By Ruth Dudley Edwards

Published 25/02/2016

Prime Minister David Cameron
Prime Minister David Cameron

On Sunday, I was in Omagh at the funeral of Tom Reid, where more than 1,000 people came to pay tribute to this farmer, preacher, Presbyterian elder and County Grand Master of the Orange Order, in which this decent man was always a voice for sanity.

The whole day was very moving, not least because Tom’s family had faithfully honoured such poignant rural traditions as having the coffin carried to the edge of the deceased’s land by a succession of relatives, neighbours and colleagues.

I thought a lot about the stoicism this community has always shown in the face of hatred and violence from those neighbours obsessed with reversing the 17th-century plantation.

The thoughtful SDLP politician, Sean Farren, once recalled asking David Trimble in the 1980s, “What do you want for your people?” The simple but striking answer was: “To be left alone”.

In other words, to have peaceful lives rather than having people trying to shoot, bomb, threaten, intimidate or harangue them into a country they did not want to join.

John Hume used to refer to the Unionist siege mentality as if it was some kind of weird aberration, but as a unionist friend once said to me, “‘We’d get rid of our siege mentality if they’d lift the f****** siege.”

Unionists are never left in peace, for their opponents seize every opportunity to attack their values and allegiances.

It’s business as usual with the Sinn Fein reaction to the DUP supporting Brexit. In any normal world, Sinn Fein would be reeling from a barrage of criticism over their decision to campaign vigorously against leaving the EU.

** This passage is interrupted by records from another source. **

(* ===== verification/Detector.v ===== *)
(** * Detector: the voice activity detector of the media framework
    ([mpf_activity_detector.c], the frames of [mpf_frame.h]). *)
From S2P Require Import Prelude.

(** ** Frames *)

Inductive mpf_frame_marker_e :=
  | MPF_MARKER_NONE
  | MPF_MARKER_START_OF_EVENT
  | MPF_MARKER_END_OF_EVENT
  | MPF_MARKER_NEW_SEGMENT.

Notation MEDIA_FRAME_TYPE_NONE := 0%Z (only parsing).
Notation MEDIA_FRAME_TYPE_AUDIO := 1%Z (only parsing).
Notation MEDIA_FRAME_TYPE_EVENT := 4%Z (only parsing).

(** [codec_frame] is the list of the 16-bit samples of the audio. *)
Record mpf_frame_t := mk_frame {
  frame_type : Z;
  marker : mpf_frame_marker_e;
  codec_frame : list Z
}.

(** ** The detector *)

Inductive mpf_detector_event_e :=
  | MPF_DETECTOR_EVENT_NONE
  | MPF_DETECTOR_EVENT_ACTIVITY
  | MPF_DETECTOR_EVENT_INACTIVITY
  | MPF_DETECTOR_EVENT_NOINPUT.

#[export] Instance mpf_detector_event_eq_dec : EqDecision mpf_detector_event_e.
Proof. solve_decision. Defined.

Inductive mpf_detector_state_e :=
  | DETECTOR_STATE_INACTIVITY
  | DETECTOR_STATE_ACTIVITY_TRANSITION
  | DETECTOR_STATE_ACTIVITY
  | DETECTOR_STATE_INACTIVITY_TRANSITION.

Notation CODEC_FRAME_TIME_BASE := 10%Z (only parsing).

Record mpf_activity_detector_t := mk_detector {
  level_threshold : Z;
  speech_timeout : Z;
  silence_timeout : Z;
  noinput_timeout : Z;
  det_state : mpf_detector_state_e;
  duration : Z
}.

Definition mpf_activity_detector_create : mpf_activity_detector_t :=
  mk_detector 2 300 300 5000 DETECTOR_STATE_INACTIVITY 0.

Definition mpf_activity_detector_state_change (d : mpf_activity_detector_t) (s : mpf_detector_state_e)
    : mpf_activity_detector_t :=
  mk_detector (level_threshold d) (speech_timeout d) (silence_timeout d) (noinput_timeout d) s 0.

Definition mpf_activity_detector_reset (d : mpf_activity_detector_t) : mpf_activity_detector_t :=
  mpf_activity_detector_state_change d DETECTOR_STATE_INACTIVITY.

Definition mpf_activity_detector_level_set (d : mpf_activity_detector_t) (l : Z) :=
  mk_detector l (speech_timeout d) (silence_timeout d) (noinput_timeout d) (det_state d) (duration d).
Definition mpf_activity_detector_noinput_timeout_set (d : mpf_activity_detector_t) (t : Z) :=
  mk_detector (level_threshold d) (speech_timeout d) (silence_timeout d) t (det_state d) (duration d).
Definition mpf_activity_detector_speech_timeout_set (d : mpf_activity_detector_t) (t : Z) :=
  mk_detector (level_threshold d) t (silence_timeout d) (noinput_timeout d) (det_state d) (duration d).
Definition mpf_activity_detector_silence_timeout_set (d : mpf_activity_detector_t) (t : Z) :=
  mk_detector (level_threshold d) (speech_timeout d) t (noinput_timeout d) (det_state d) (duration d).

(** The sum of the magnitudes over the number of samples; an empty frame is a
    division by zero. *)
Definition mpf_activity_detector_level_calculate (f : mpf_frame_t) : res Z :=
  let sum := foldl (λ sum x, usz (sum + Z.abs x)) 0%Z (codec_frame f) in
  let count := Z.of_nat (length (codec_frame f)) in
  if decide (count = 0%Z) then Fault else Ok (sum / count)%Z.

(** [duration += CODEC_FRAME_TIME_BASE]. *)
Definition duration_add (d : mpf_activity_detector_t) : mpf_activity_detector_t :=
  mk_detector (level_threshold d) (speech_timeout d) (silence_timeout d) (noinput_timeout d)
    (det_state d) (usz (duration d + CODEC_FRAME_TIME_BASE)).

Definition frame_level (f : mpf_frame_t) : res Z :=
  if decide (Z.land (frame_type f) MEDIA_FRAME_TYPE_AUDIO = MEDIA_FRAME_TYPE_AUDIO)
  then mpf_activity_detector_level_calculate f else Ok 0%Z.

(** An audio frame without samples, whose level is a division by zero. *)
Definition no_samples (f : mpf_frame_t) : Prop :=
  Z.land (frame_type f) MEDIA_FRAME_TYPE_AUDIO = MEDIA_FRAME_TYPE_AUDIO ∧ codec_frame f = [].

#[export] Instance no_samples_dec (f : mpf_frame_t) : Decision (no_samples f).
Proof. unfold no_samples. apply _. Defined.

Lemma frame_level_spec (f : mpf_frame_t) :
  match frame_level f with Ok _ => ¬ no_samples f | Fault => no_samples f end.
Proof.
  unfold frame_level, no_samples, mpf_activity_detector_level_calculate.
  case_decide as Ht; [|by intros [? _]]. case_decide as Hc.
  - split; [done|]. by destruct (codec_frame f).
  - intros [_ E]. by rewrite E in Hc.
Qed.

Definition mpf_activity_detector_process (d : mpf_activity_detector_t) (f : mpf_frame_t)
    : res (mpf_detector_event_e * mpf_activity_detector_t) :=
  level ← frame_level f;
  let loud := bool_decide (level_threshold d ≤ level)%Z in
  let change := mpf_activity_detector_state_change d in
  let longer := duration_add d in
  Ok match det_state d with
     | DETECTOR_STATE_INACTIVITY =>
         if loud then (MPF_DETECTOR_EVENT_NONE, change DETECTOR_STATE_ACTIVITY_TRANSITION)
         else if decide (noinput_timeout d ≤ duration longer)%Z
              then (MPF_DETECTOR_EVENT_NOINPUT, longer) else (MPF_DETECTOR_EVENT_NONE, longer)
     | DETECTOR_STATE_ACTIVITY_TRANSITION =>
         if loud then
           if decide (speech_timeout d ≤ duration longer)%Z
           then (MPF_DETECTOR_EVENT_ACTIVITY, change DETECTOR_STATE_ACTIVITY)
           else (MPF_DETECTOR_EVENT_NONE, longer)
         else (MPF_DETECTOR_EVENT_NONE, change DETECTOR_STATE_INACTIVITY)
     | DETECTOR_STATE_ACTIVITY =>
         if loud then (MPF_DETECTOR_EVENT_NONE, longer)
         else (MPF_DETECTOR_EVENT_NONE, change DETECTOR_STATE_INACTIVITY_TRANSITION)
     | DETECTOR_STATE_INACTIVITY_TRANSITION =>
         if loud then (MPF_DETECTOR_EVENT_NONE, change DETECTOR_STATE_ACTIVITY)
         else if decide (silence_timeout d ≤ duration longer)%Z
              then (MPF_DETECTOR_EVENT_INACTIVITY, change DETECTOR_STATE_INACTIVITY)
              else (MPF_DETECTOR_EVENT_NONE, longer)
     end.

(** ** What an event says of the audio *)

Definition detect (d : mpf_activity_detector_t) (fs : list mpf_frame_t) : res mpf_activity_detector_t :=
  foldl (λ r f, d ← r; '(_, d) ← mpf_activity_detector_process d f; Ok d) (Ok d) fs.

(** The last [n] frames have property [P]. *)
Definition trailing (P : mpf_frame_t → Prop) (n : nat) (fs : list mpf_frame_t) : Prop :=
  n ≤ length fs ∧ Forall P (drop (length fs - n) fs).

Definition loud (threshold : Z) (f : mpf_frame_t) : Prop :=
  ∃ l, frame_level f = Ok l ∧ (threshold ≤ l)%Z.
Definition quiet (threshold : Z) (f : mpf_frame_t) : Prop :=
  ∃ l, frame_level f = Ok l ∧ (l < threshold)%Z.

Lemma trailing_snoc (P : mpf_frame_t → Prop) (n : nat) (fs : list mpf_frame_t) (f : mpf_frame_t) :
  trailing P n fs → P f → trailing P (S n) (fs ++ [f]).
Proof.
  intros [Hn Hall] Hf. split; rewrite length_app; simpl; [lia|].
  rewrite drop_app_le by lia. apply Forall_app. split; [|by constructor].
  by replace (length fs + 1 - S n) with (length fs - n) by lia.
Qed.

Lemma trailing_0 (P : mpf_frame_t → Prop) (fs : list mpf_frame_t) : trailing P 0 fs.
Proof. split; [lia|]. by rewrite Nat.sub_0_r, drop_all. Qed.

(** The detector has been in its state for as long as [duration] says. *)
Record detected (d0 : mpf_activity_detector_t) (fs : list mpf_frame_t) (d : mpf_activity_detector_t)
    : Prop := {
  dt_threshold : level_threshold d = level_threshold d0;
  dt_speech : speech_timeout d = speech_timeout d0;
  dt_silence : silence_timeout d = silence_timeout d0;
  dt_noinput : noinput_timeout d = noinput_timeout d0;
  dt_since : ∃ n, duration d = (10 * Z.of_nat n)%Z ∧ n ≤ length fs ∧
    match det_state d with
    | DETECTOR_STATE_INACTIVITY => trailing (quiet (level_threshold d0)) n fs
    | DETECTOR_STATE_ACTIVITY_TRANSITION => trailing (loud (level_threshold d0)) (S n) fs
    | DETECTOR_STATE_ACTIVITY => True
    | DETECTOR_STATE_INACTIVITY_TRANSITION => trailing (quiet (level_threshold d0)) (S n) fs
    end
}.

(** An event and the frames up to and including the one that raised it. *)
Definition justified (d0 : mpf_activity_detector_t) (fs : list mpf_frame_t) (ev : mpf_detector_event_e)
    : Prop :=
  let th := level_threshold d0 in
  match ev with
  | MPF_DETECTOR_EVENT_NONE => True
  | MPF_DETECTOR_EVENT_ACTIVITY =>
      ∃ n, (speech_timeout d0 ≤ 10 * Z.of_nat n)%Z ∧ trailing (loud th) (S n) fs
  | MPF_DETECTOR_EVENT_INACTIVITY =>
      ∃ n, (silence_timeout d0 ≤ 10 * Z.of_nat n)%Z ∧ trailing (quiet th) (S n) fs
  | MPF_DETECTOR_EVENT_NOINPUT =>
      ∃ n, (noinput_timeout d0 ≤ 10 * Z.of_nat n)%Z ∧ trailing (quiet th) n fs
  end.

Lemma process_spec d0 fs d f l :
  detected d0 fs d → frame_level f = Ok l → (10 * Z.of_nat (S (length fs)) < 2 ^ 64)%Z →
  ∃ ev d', mpf_activity_detector_process d f = Ok (ev, d') ∧ detected d0 (fs ++ [f]) d' ∧
    justified d0 (fs ++ [f]) ev.
Proof.
  intros [Ht Hsp Hsi Hno (n & Hdur & Hn & Hst)] Hl Hlen. unfold mpf_activity_detector_process.
  rewrite Hl. cbn [mbind res_bind].
  assert (duration (duration_add d) = 10 * Z.of_nat (S n))%Z as Hadd.
  { unfold duration_add. simpl. rewrite Hdur, wrap_u_small; lia. }
  assert (∀ s P, P → (∀ n, n = 0 → match s with
    | DETECTOR_STATE_INACTIVITY => trailing (quiet (level_threshold d0)) n (fs ++ [f])
    | DETECTOR_STATE_ACTIVITY_TRANSITION => trailing (loud (level_threshold d0)) (S n) (fs ++ [f])
    | DETECTOR_STATE_ACTIVITY => True
    | DETECTOR_STATE_INACTIVITY_TRANSITION => trailing (quiet (level_threshold d0)) (S n) (fs ++ [f])
    end) → detected d0 (fs ++ [f]) (mpf_activity_detector_state_change d s) ∧ P) as Hchange.
  { intros s P HP Hs. split; [|done]. split; simpl; try done. exists 0. split; [done|]. split; [lia|by apply Hs]. }
  assert (∀ P : Prop, P → match det_state d with
    | DETECTOR_STATE_INACTIVITY => trailing (quiet (level_threshold d0)) (S n) (fs ++ [f])
    | DETECTOR_STATE_ACTIVITY_TRANSITION => trailing (loud (level_threshold d0)) (S (S n)) (fs ++ [f])
    | DETECTOR_STATE_ACTIVITY => True
    | DETECTOR_STATE_INACTIVITY_TRANSITION => trailing (quiet (level_threshold d0)) (S (S n)) (fs ++ [f])
    end → detected d0 (fs ++ [f]) (duration_add d) ∧ P) as Hlonger.
  { intros P HP Hs. split; [|done]. split; try done. exists (S n). split; [done|].
    rewrite length_app. split; [simpl; lia|done]. }
  rewrite Ht. case_bool_decide as Hloud.
  - assert (loud (level_threshold d0) f) as Hf by (by exists l).
    destruct (det_state d) eqn:Es; try case_decide; eexists _, _; (split; [done|]).
    + apply Hchange; [done|]. intros ? ->. by apply trailing_snoc; [apply trailing_0|].
    + apply Hchange; [|done]. exists (S n). split; [lia|]. by apply trailing_snoc.
    + apply Hlonger; [done|]. by apply trailing_snoc.
    + by apply Hlonger.
    + by apply Hchange.
  - assert (quiet (level_threshold d0) f) as Hf by (exists l; split; [done|lia]).
    destruct (det_state d) eqn:Es; try case_decide; eexists _, _; (split; [done|]).
    + apply Hlonger; [|by apply trailing_snoc]. exists (S n). split; [lia|]. by apply trailing_snoc.
    + apply Hlonger; [done|]. by apply trailing_snoc.
    + apply Hchange; [done|]. intros ? ->. apply trailing_0.
    + apply Hchange; [done|]. intros ? ->. by apply trailing_snoc; [apply trailing_0|].
    + apply Hchange; [|intros ? ->; apply trailing_0]. exists (S n). split; [lia|]. by apply trailing_snoc.
    + apply Hlonger; [done|]. by apply trailing_snoc.
Qed.

Lemma detect_spec d0 fs :
  det_state d0 = DETECTOR_STATE_INACTIVITY → duration d0 = 0%Z →
  Forall (λ f, is_ok (frame_level f) = true) fs → (10 * Z.of_nat (S (length fs)) < 2 ^ 64)%Z →
  ∃ d, detect d0 fs = Ok d ∧ detected d0 fs d.
Proof.
  intros Hs Hd. induction fs as [|f fs IH] using rev_ind; intros Hfs Hlen.
  - exists d0. split; [done|]. split; try done. exists 0. rewrite Hs. split_and!; [done..|apply trailing_0].
  - apply Forall_app in Hfs as [Hfs Hf]. rewrite length_app in Hlen. simpl in Hlen.
    destruct (IH Hfs ltac:(lia)) as (d & E & Hdet). rewrite Forall_singleton in Hf. cbn beta in Hf.
    destruct (frame_level f) as [l|] eqn:El; [|done].
    destruct (process_spec d0 fs d f l Hdet El ltac:(lia)) as (ev & d' & Ep & Hdet' & _).
    exists d'. unfold detect in *. rewrite foldl_app. simpl. rewrite E. cbn [mbind res_bind].
    by rewrite Ep.
Qed.

(** The detector reports only what lasts.  After any audio from the start
    or a reset on, the next frame does not make it fault, and it reports
    activity only when the frames just seen were at or above the threshold for
    longer than the speech timeout, inactivity or no input only when they were
    below it for the silence or the no-input timeout. *)
Theorem detector_justified d0 (fs : list mpf_frame_t) (f : mpf_frame_t)
  (Hs : det_state d0 = DETECTOR_STATE_INACTIVITY) (Hd : duration d0 = 0%Z)
  (Hfs : Forall (λ f, is_ok (frame_level f) = true) (fs ++ [f]))
  (Hlen : (10 * Z.of_nat (S (length fs)) < 2 ^ 64)%Z) :
  ∃ d ev d', detect d0 fs = Ok d ∧ mpf_activity_detector_process d f = Ok (ev, d') ∧
    justified d0 (fs ++ [f]) ev.
Proof.
  apply Forall_app in Hfs as [Hfs Hf]. rewrite Forall_singleton in Hf. cbn beta in Hf.
  destruct (detect_spec d0 fs Hs Hd Hfs Hlen) as (d & E & Hdet).
  destruct (frame_level f) as [l|] eqn:El; [|done].
  destruct (process_spec d0 fs d f l Hdet El Hlen) as (ev & d' & Ep & _ & Hj).
  by exists d, ev, d'.
Qed.

Definition tone : mpf_frame_t := mk_frame MEDIA_FRAME_TYPE_AUDIO MPF_MARKER_NONE [100; -100]%Z.

Lemma detector_justified_witness :
  ∃ d ev d', detect mpf_activity_detector_create (replicate 30 tone) = Ok d ∧
    mpf_activity_detector_process d tone = Ok (ev, d') ∧
    justified mpf_activity_detector_create (replicate 30 tone ++ [tone]) ev.
Proof.
  apply detector_justified.
  - reflexivity.
  - reflexivity.
  - apply (bool_decide_unpack _). vm_compute. reflexivity.
  - vm_compute. reflexivity.
Defined.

This is the party that opposed joining the EU in the first place and every treaty since. 

It is the party whose energetic MEP Martina Anderson was last year denouncing the “anti-democratic actions of the ECB, IMF, and the European Commission”.

But reversing the plantation takes precedence, so last year Sinn Fein fears that Brexit would harden the division between north and south caused a U-turn.

Yet it was Irish republicans that made partition inevitable and republican violence that embedded it in the Irish psyche, north and south.

Not that Sinn Fein faces up to that: everything is self-justification for its tunnel-visioned obsession with bringing the island back to the Gaelic status quo before the planters arrived. 

Martin McGuinness tells us that “over 90% of the businesses in the north are against leaving the EU, and it is a source of disappointment that the DUP position is that we should leave.”

Yet having always been Eurosceptic, the DUP has the virtue of consistency.

After Tom Reid’s funeral, even second person I talked to wanted to discuss Brexit, and in true Presbyterian style, there were a host of different angles and arguments.

They will make up their own minds on the basis of available evidence, and criticism from Sinn Fein will no more change them than have any assaults during this long long siege.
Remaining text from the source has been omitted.